* PROBLEM DETAILS *
Could you say how many lines in the records include "exists"? Please give the number by itself.
[Start of section]
(* ===== verification/ExecutorFacts.v ===== *)
(** * What the DEX executor promises ([src/src/dex/execution.rs])

    What a swap may send, that of all attempts of one request and of all
    transactions of one nonce at most one was not definitively rejected, along every
    run with faults and restarts, and that the error and the outcome a caller sees
    are true. *)
From Stdlib Require Import Ascii Lia.
From stdpp Require Import base gmap strings numbers list option pretty relations.
From S2P Require Import Prelude ExecutionPlan TradeData PlanBuild Events CostAccounting LineLog Journal Nonce Calldata Settlement Executor ExecutorSteps.

(** ** Identifiers of requests are not retries *)
Lemma plain_ending a c : String.length c = 1%nat -> c <> "1" -> c <> "2" -> c <> "3" -> plain (a +:+ c)%string.
Proof.
  intros Hl H1 H2 H3 b n Hn He.
  assert (Hr : exists d, attempt b n = ((b +:+ ".retry-") +:+ d)%string /\ String.length d = 1%nat /\ (d = "1" \/ d = "2" \/ d = "3")).
  { destruct n as [|[|[|[|]]]]; try lia; [exists "1"|exists "2"|exists "3"]; unfold attempt, retry_id; rewrite <- append_assoc; auto. }
  destruct Hr as (d & Hr & Hd & Hc). rewrite Hr in He. apply app_inj_len in He as [_ ->]; [|congruence]. naive_solver.
Qed.

Lemma plain_swap a : plain (a +:+ ".swap")%string.
Proof. change ".swap"%string with (".swa" +:+ "p")%string. rewrite append_assoc. by apply plain_ending. Qed.

(** The suffixes of approval requests. *)
Definition approval_suffixes : list string :=
  [".v3-router-approval"; ".pancakeswap-v3-router-approval"; ".camelot-v3-router-approval";
   ".lynex-algebra-v1-9-router-approval"; ".permit2-erc20-approval"; ".permit2-router-approval"].
Ltac suffix := unfold approval_suffixes; repeat first [apply list_elem_of_here | apply list_elem_of_further].
Lemma plain_approval a s : s ∈ approval_suffixes -> plain (a +:+ s)%string.
Proof.
  intros Hs. assert (Hl : exists t, s = (t +:+ "l")%string).
  { unfold approval_suffixes in Hs. rewrite !elem_of_cons, elem_of_nil in Hs.
    destruct Hs as [->|[->|[->|[->|[->|[->|[]]]]]]];
      match goal with |- exists t, ?s = _ => exists (String.substring 0 (String.length s - 1) s); reflexivity end. }
  destruct Hl as [t ->]. rewrite append_assoc. by apply plain_ending.
Qed.

(** ** What a call may send *)
Section calls.
Context `{EvmText, WireCodecLaws} (o : Outside).
#[local] Existing Instance hash_of_text.
Context `{!KeccakLaws}.

(** Facts that survive steps. *)
Definition stable (Q : World -> Prop) : Prop := forall w w', evolves w w' -> Q w -> Q w'.
Definition does (Q : World -> Prop) (K : Calls) {A} (m : EM A) : Prop := forall w, Q w -> emits o K w (m w).1.

Lemma does_calm Q K {A} (m : EM A) : calm m -> does Q K m.
Proof. intros Hm w _. apply emits_silent, Hm. Qed.

Lemma does_bind Q K {A B} (m : EM A) (k : A -> EM B) :
  stable Q -> does Q K m -> (forall a, does Q K (k a)) -> does Q K (mbind' m k).
Proof.
  intros HQ Hm Hk w Hw. unfold mbind'. specialize (Hm w Hw). destruct (m w) as [w1 [a|e]]; simpl in *; [|done].
  eapply emits_trans; [exact Hm|]. apply Hk. eapply HQ; [apply Hm|done].
Qed.

Lemma does_lift Q K {A B} (r : JRes A) (k : A -> EM B) :
  (forall a, r = Ok a -> does Q K (k a)) -> does Q K (mbind' (mlift r) k).
Proof.
  intros Hk w Hw. unfold mbind', mlift. destruct r as [a|e]; [by apply Hk|by apply emits_silent].
Qed.

Lemma does_guard Q K {B} b e (k : EM B) : (b = true -> does Q K k) -> does Q K (do! guard b e ;; k).
Proof. intros Hk. apply does_lift. intros ? Hb. apply Hk. by apply ensure_Ok in Hb. Qed.

Lemma does_ask Q K {A B} (f : nat -> JRes A) (k : A -> EM B) :
  stable Q -> (forall t a, f t = Ok a -> does Q K (k a)) -> does Q K (mbind' (ask f) k).
Proof.
  intros HQ Hk w Hw. pose proof (silent_tick w) as Ht. unfold mbind', ask. destruct (f (w_tick w)) as [a|e] eqn:E; [|by apply emits_silent].
  eapply emits_trans; [by apply emits_silent|]. eapply Hk; [done|]. eapply HQ; [apply Ht|done].
Qed.

Lemma does_mono Q (K K' : Calls) {A} (m : EM A) : (forall id c, K id c -> K' id c) -> does Q K m -> does Q K' m.
Proof. intros HK Hm w Hw. eapply emits_mono; [exact HK|by apply Hm]. Qed.

(** The executor a method starts with, up to what steps change. *)
Definition like (e0 : DexExecutor) (w : World) : Prop := profile (w_ex w) = profile e0.
Lemma like_stable e0 : stable (like e0).
Proof. intros w w' [He _] Hl. unfold like in *. congruence. Qed.

Lemma profile_fields e e0 : profile e = profile e0 ->
  ex_wallet e = ex_wallet e0 /\ l_chain_id (ex_lane e) = l_chain_id (ex_lane e0) /\
  l_wallet (ex_lane e) = l_wallet (ex_lane e0) /\ ex_gas_policy e = ex_gas_policy e0 /\
  ex_allowance_mutations_enabled e = ex_allowance_mutations_enabled e0 /\
  ex_camelot_submissions_enabled e = ex_camelot_submissions_enabled e0 /\
  ex_lynex_submissions_enabled e = ex_lynex_submissions_enabled e0.
Proof. unfold profile. intros [=]. by split_and!. Qed.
[End of section]
* RESPONSE *
4